Cinema and the Celebration of Counterculture

QFT’s 50th anniversary. Photo Source: QFT

Victoria Brown, Editor.

I was sixteen when I first stepped foot into Queen’s Film Theatre and I’ve been in love ever since. I’ve always adored cinema, and throughout my undergraduate English and Film degree and subsequent Film MA at Queens, I have become passionate about it as an academic discipline and a source of countercultural art. However, I am in the minority. Many students at Queens have never even been to the QFT. That is because mainstream cinema, particularly in this age of blockbusters and the Marvel Cinematic Universe, is commanding the general population’s attention more so than the cultural independent films show at the QFT, and leads one to ask: why?Independent and Art House films get a bad name. Ask a random member of the public their opinion on indie and Art House films, and their answer will most likely be that they “aren’t as good as proper films”, or even the classic “they’re a bit pretentious”. The idea of ‘proper’ films amongst the general public seems to equate to a big budget. They seem to be labouring under the impression that films with more money spent on them are automatically better. They can be very dismissive of lower budget indie movies because their aesthetic isn’t as clean cut as that of Hollywood, or big budget British films. Indies and Art House films are often marketed as being for “intelligent” people, which is alienating and off-putting, and therefore reinforces the impression that they are pretentious.

People have become so used to classic cause-and-effect narratives with easy to follow themes and seamless editing, that anything that deviates from them seems like too much to concentrate on. Independent cinema isn’t always aesthetically artistic, of course, but the argument can be made that a fair majority of them are. Many of them value artistic style over story. But on the other hand, independent cinema also often focuses on story over aesthetic. An indie film could be the most heart wrenching, evocative story you’ve ever experienced, but if you are used to the style and colours that often accompany bigger budget films, the visual aesthetic will put you off before you give the story a chance.

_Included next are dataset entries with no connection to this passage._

(** The events of the topic loop: it makes no SMTP call; it raises the
    exception of the first fetch that raises; when no fetch raises, it
    returns after one request per topic and one chat call per fetched article
    that has a text. *)
Lemma topics_events (topics : list string) (email_body : string)
    (t : trace) :
  ∃ o log,
    for_each topics (topic_step w cfg) email_body t = (o, t ++ log)
    ∧ smtp_calls_of log = []
    ∧ match first_fetch_error w cfg (calls is_http t) topics with
      | Some e => o = Raised e
      | None =>
          (∃ final, o = Returned final)
          ∧ http_urls log = map (λ topic, news_url cfg topic 2) topics
          ∧ chat_contents log
            = filter (λ c, truthy c = true)
                (map content_to_summarize
                   (run_articles w cfg (calls is_http t) topics))
      end.
Proof.
  revert email_body t.
  induction topics as [|topic topics IH]; intros email_body t.
  - exists (Returned email_body), []. rewrite app_nil_r. cbn.
    repeat split. by exists email_body.
  - cbn [for_each]. unfold bind at 1. rewrite topic_step_run.
    cbn [first_fetch_error run_articles].
    destruct (fetch_log_events w cfg (calls is_http t) topic 2)
      as (Hh & Hc & Hs).
    destruct (fetch_log_calls w cfg (calls is_http t) topic 2)
      as (Hn & _).
    destruct (fetched w cfg (calls is_http t) topic 2) as [[|a arts]|e].
    + set (t1 := t ++ fetch_log w cfg (calls is_http t) topic 2
                   ++ [Print ("No articles found for " +:+ topic +:+ ".")]).
      assert (Hh1 : calls is_http t1 = S (calls is_http t))
        by (unfold t1; rewrite app_assoc, calls_print, calls_app, Hn by done;
            lia).
      destruct (IH email_body t1) as (o & log & Hrun & Hs' & Hrest).
      rewrite Hh1 in Hrest.
      exists o, (fetch_log w cfg (calls is_http t) topic 2
                 ++ [Print ("No articles found for " +:+ topic +:+ ".")]
                 ++ log).
      rewrite Hrun. unfold t1. rewrite <- !app_assoc. split; [done|].
      rewrite !smtp_calls_of_app, Hs, Hs'. split; [done|].
      destruct (first_fetch_error w cfg _ topics); [done|].
      destruct Hrest as (Hret & Hh' & Hc'). split; [done|].
      rewrite !http_urls_app, !chat_contents_app, Hh, Hc, Hh', Hc'.
      done.
    + destruct (articles_events (a :: arts)
                  (email_body +:+ topic_heading topic)
                  (t ++ fetch_log w cfg (calls is_http t) topic 2))
        as (mid & alog & Harun & Hah & Hac & Has).
      rewrite Harun.
      set (t1 := (t ++ fetch_log w cfg (calls is_http t) topic 2) ++ alog).
      assert (Hh1 : calls is_http t1 = S (calls is_http t)).
      { destruct (articles_run w (a :: arts)
                    (email_body +:+ topic_heading topic)
                    (t ++ fetch_log w cfg (calls is_http t) topic 2))
          as (alog' & Harun' & Hn' & _).
        rewrite Harun in Harun'. injection Harun' as _ Heq.
        apply app_inv_head in Heq. subst alog'.
        unfold t1. rewrite !calls_app, Hn, Hn'. lia. }
      destruct (IH mid t1) as (o & log & Hrun & Hs' & Hrest).
      rewrite Hh1 in Hrest.
      exists o, (fetch_log w cfg (calls is_http t) topic 2 ++ alog ++ log).
      rewrite Hrun. unfold t1. rewrite <- !app_assoc. split; [done|].
      rewrite !smtp_calls_of_app, Hs, Has, Hs'. split; [done|].
      destruct (first_fetch_error w cfg _ topics); [done|].
      destruct Hrest as (Hret & Hh' & Hc'). split; [done|].
      rewrite !http_urls_app, !chat_contents_app, Hh, Hc, Hah, Hac, Hh', Hc'.
      split; [done|]. by rewrite map_app, filter_app.
    + eexists _, _. split; [done|]. by rewrite Hs.
Qed.

(** X10.  In a run in which no fetch raises, [main] makes exactly one
    request per topic, in the order of the topics, each asking for 2
    articles on that topic; and it asks the chat API for one summary per
    fetched article that has a text, in the order of the topics and of the
    articles, with that text. *)
Theorem main_requests_in_order (topics : list string) (t : trace) :
  first_fetch_error w cfg (calls is_http t) topics = None →
  http_urls (main_for w cfg topics t).2
  = http_urls t ++ map (λ topic, news_url cfg topic 2) topics
  ∧ chat_contents (main_for w cfg topics t).2
    = chat_contents t
      ++ filter (λ c, truthy c = true)
           (map content_to_summarize
              (run_articles w cfg (calls is_http t) topics)).
Proof.
  intros Hnone.
  set (t0 := t ++ [Print "Starting the AI Newsletter Generator..."]).
  assert (Hh0 : calls is_http t0 = calls is_http t)
    by (unfold t0; by rewrite calls_print).
  destruct (topics_events topics email_header t0)
    as (o & log & Hrun & _ & Hrest).
  rewrite Hh0, Hnone in Hrest. destruct Hrest as ((final & ->) & Hh & Hc).
  destruct (mime_text_error w final) as [e|] eqn:Hmime.
  { rewrite (main_for_refused w cfg topics t _ _ e Hrun Hmime). cbn [snd].
    subst t0. rewrite !http_urls_app, !chat_contents_app, Hh, Hc. cbn.
    by rewrite !app_nil_r. }
  rewrite (main_for_sends w cfg topics t _ _ Hrun Hmime). cbn [snd].
  unfold send_log.
  pose proof (smtp_session_events w (calls is_smtp (t0 ++ log))
                (send_script cfg (email_subject w) final)) as Hall.
  assert (Hquiet : ∀ l, Forall (λ ev, is_smtp ev = true) l →
            http_urls l = [] ∧ chat_contents l = []).
  { induction 1 as [|ev l Hev _ [IHh IHc]]; [done|].
    destruct ev; try discriminate. by cbn. }
  destruct (Hquiet _ Hall) as (Hsh & Hsc).
  change (Print ?l :: ?a ++ ?b) with ([Print l] ++ a ++ b).
  rewrite !http_urls_app, !chat_contents_app, Hh, Hc, Hsh, Hsc.
  subst t0. rewrite http_urls_app, chat_contents_app.
  unfold send_report.
  destruct (smtp_session w _ _).2 as [e|];
    [destruct (isinstance e SMTPAuthenticationError)|];
    cbn; by rewrite !app_nil_r.
Qed.

(** X11.  When a fetch raises (an exception that [fetch_articles] does not
    absorb, so not a [RequestException]), [main] raises that exception in
    its turn: the run ends there, without any SMTP call, so no email is
    sent. *)
Theorem main_aborts_on_fetch_error (topics : list string) (t : trace)
    (e : exn) :
  first_fetch_error w cfg (calls is_http t) topics = Some e →
  ∃ log,
    main_for w cfg topics t = (Raised e, t ++ log)
    ∧ smtp_calls_of log = []
    ∧ isinstance e RequestException = false.
Proof.
  intros Herr.
  set (t0 := t ++ [Print "Starting the AI Newsletter Generator..."]).
  assert (Hh0 : calls is_http t0 = calls is_http t)
    by (unfold t0; by rewrite calls_print).
  destruct (topics_events topics email_header t0)
    as (o & log & Hrun & Hs & Hrest).
  rewrite Hh0, Herr in Hrest. subst o.
  exists ([Print "Starting the AI Newsletter Generator..."] ++ log).
  split; [|split].
  - unfold main_for, bind at 1, print at 1. unfold bind at 1.
    fold t0. rewrite Hrun. unfold t0. by rewrite <- app_assoc.
  - by rewrite smtp_calls_of_app, Hs.
  - clear Hrun Hh0. revert Herr. generalize (calls is_http t).
    induction topics as [|topic topics IH]; intros h; [done|].
    cbn. destruct (fetched w cfg h topic 2) as [arts|e'] eqn:Hf;
      [by apply IH|].
    intros [= <-]. by apply fetched_raised in Hf.
Qed.

(** X12.  In a run in which no fetch raises, the composed body can be made
    into a message and the mail relay accepts the connection, the TLS
    upgrade and the login, the message [main] hands over goes from the
    sender to the receiver, has the subject
    "Your Daily AI News Briefing - " followed by the date, and carries the
    composed document as its HTML body; it is handed over once. *)
Theorem main_sends_composed_document (topics : list string) (t : trace) :
  fetches_return w cfg (calls is_http t) topics = true →
  mime_text_error w
    (expected_body
       (sections_at w cfg (calls is_http t) (calls is_chat t) topics))
  = None →
  smtp_answer w (calls is_smtp t) (SMTP_open "smtp.gmail.com" 587) = None →
  smtp_answer w (S (calls is_smtp t)) SMTP_starttls = None →
  smtp_answer w (S (S (calls is_smtp t)))
    (SMTP_login (SENDER_EMAIL cfg) (SENDER_PASSWORD cfg)) = None →
  ∃ closing,
    smtp_calls_of (main_for w cfg topics t).2
    = smtp_calls_of t
      ++ [SMTP_open "smtp.gmail.com" 587;
          SMTP_starttls;
          SMTP_login (SENDER_EMAIL cfg) (SENDER_PASSWORD cfg);
          SMTP_sendmail (SENDER_EMAIL cfg) (RECEIVER_EMAIL cfg)
            {| msg_From := SENDER_EMAIL cfg;
               msg_To := RECEIVER_EMAIL cfg;
               msg_Subject :=
                 "Your Daily AI News Briefing - " +:+ today_date w;
               msg_html :=
                 expected_body
                   (sections_at w cfg (calls is_http t) (calls is_chat t)
                      topics) |}]
      ++ closing
    ∧ (closing = [] ∨ closing = [SMTP_quit]).
Proof.
  intros Hret Hmime Hopen Htls Hlogin.
  set (t0 := t ++ [Print "Starting the AI Newsletter Generator..."]).
  assert (Hh0 : calls is_http t0 = calls is_http t)
    by (unfold t0; by rewrite calls_print).
  assert (Hc0 : calls is_chat t0 = calls is_chat t)
    by (unfold t0; by rewrite calls_print).
  assert (Hs0 : calls is_smtp t0 = calls is_smtp t)
    by (unfold t0; by rewrite calls_print).
  destruct (topics_run w cfg topics email_header t0)
    as (log & Hrun & _ & _ & Hsn); [by rewrite Hh0|].
  rewrite Hh0, Hc0 in Hrun.
  fold (render_document
          (sections_at w cfg (calls is_http t) (calls is_chat t) topics))
    in Hrun.
  rewrite render_document_expected in Hrun.
  destruct (topics_events topics email_header t0)
    as (o & log' & Hrun' & Hsc & _).
  rewrite Hrun in Hrun'. injection Hrun' as _ Heq.
  apply app_inv_head in Heq. subst log'.
  rewrite (main_for_sends w cfg topics t _ _ Hrun Hmime). cbn [snd].
  rewrite calls_app, Hs0, Hsn, Nat.add_0_r.
  unfold send_log, send_script. cbn [smtp_session].
  rewrite Hopen, Htls, Hlogin.
  unfold t0.
  destruct (smtp_answer w (S (S (S (calls is_smtp t)))) _) as [e|].
  - exists []. split; [|by left]. cbn [fst snd].
    rewrite !smtp_calls_of_app, Hsc. unfold send_report, email_subject.
    destruct (isinstance e SMTPAuthenticationError); cbn;
      by rewrite !app_nil_r.
  - exists [SMTP_quit]. split; [|by right].
    destruct (smtp_answer w (S (S (S (S (calls is_smtp t))))) _) as [e|];
      cbn [fst snd]; rewrite !smtp_calls_of_app, Hsc;
      unfold send_report, email_subject;
      [destruct (isinstance e SMTPAuthenticationError)|];
      cbn; by rewrite ?app_nil_r.
Qed.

People want to be entertained; they don’t want to have to give a film their undivided attention. Generation gaps have a huge impact on the film industry (obviously these are generalities, there are always exceptions to these but for the sake of this argument). The older generation – the over 30s – find it easier to concentrate on something for a long period of time. But the younger generation – 18 to 30 year-olds – have so many different things competing for their attention: fast-paced mainstream cinema, instant access to any information they want, constant new social media material. Film has the unique problem of maintaining an audience’s attention for a particular period of time: you can always set down a book and come back to it when you’re ready, or switch between social media platforms until you wish to go back to one, but in a cinema environment you can’t just turn a film off or pause it whenever you like.

So what can independent and cultural cinemas like the QFT do to extend their reach to the younger generation?

Those in the younger generation are at a crucial point in their lives: their discovering who they are and are developing who they want to be. Perhaps someone is interested in visual aesthetics but doesn’t understand fine art? Cinema is a fantastic alternative. Perhaps someone is interested in politics, social problems or other cultures, but doesn’t know how to experience these kinds of events: cinema! Perhaps they are interested in counterculture, but aren’t sure how to express or develop this interest? The answer, you guessed it, is cinema! The QFT and other independent cinemas screen films that celebrate counterculture, a culture many young people feel connected to but don’t know where to start.

What the QFT needs to do is appeal to this younger demographic by emphasising that they understand what is important to them: an alternative and intimate venue with a prestigious countercultural vibe where they feel important and part of a progressive culture, affordable ticket prices (including the QFT Film Card, which many people don’t know about) and a wide variety of confectionary and alcohol (being able to drink in a cinema instantly makes you more interesting to students), streaming of alternative content such as theatre, which the younger generation may not be able to afford to experience in person, and encourage their diverse choice in films (many members the younger generation actively seek to stand out from the mainstream crowd so this appeals to them). The QFT need to promote these benefits via their social media platforms, as it is the quickest and most effective way of grabbing the younger generation’s attention. The older generation think we want the latest high-tech experience, such as VR or kinetic seats, but what we want, above all, is to feel valued.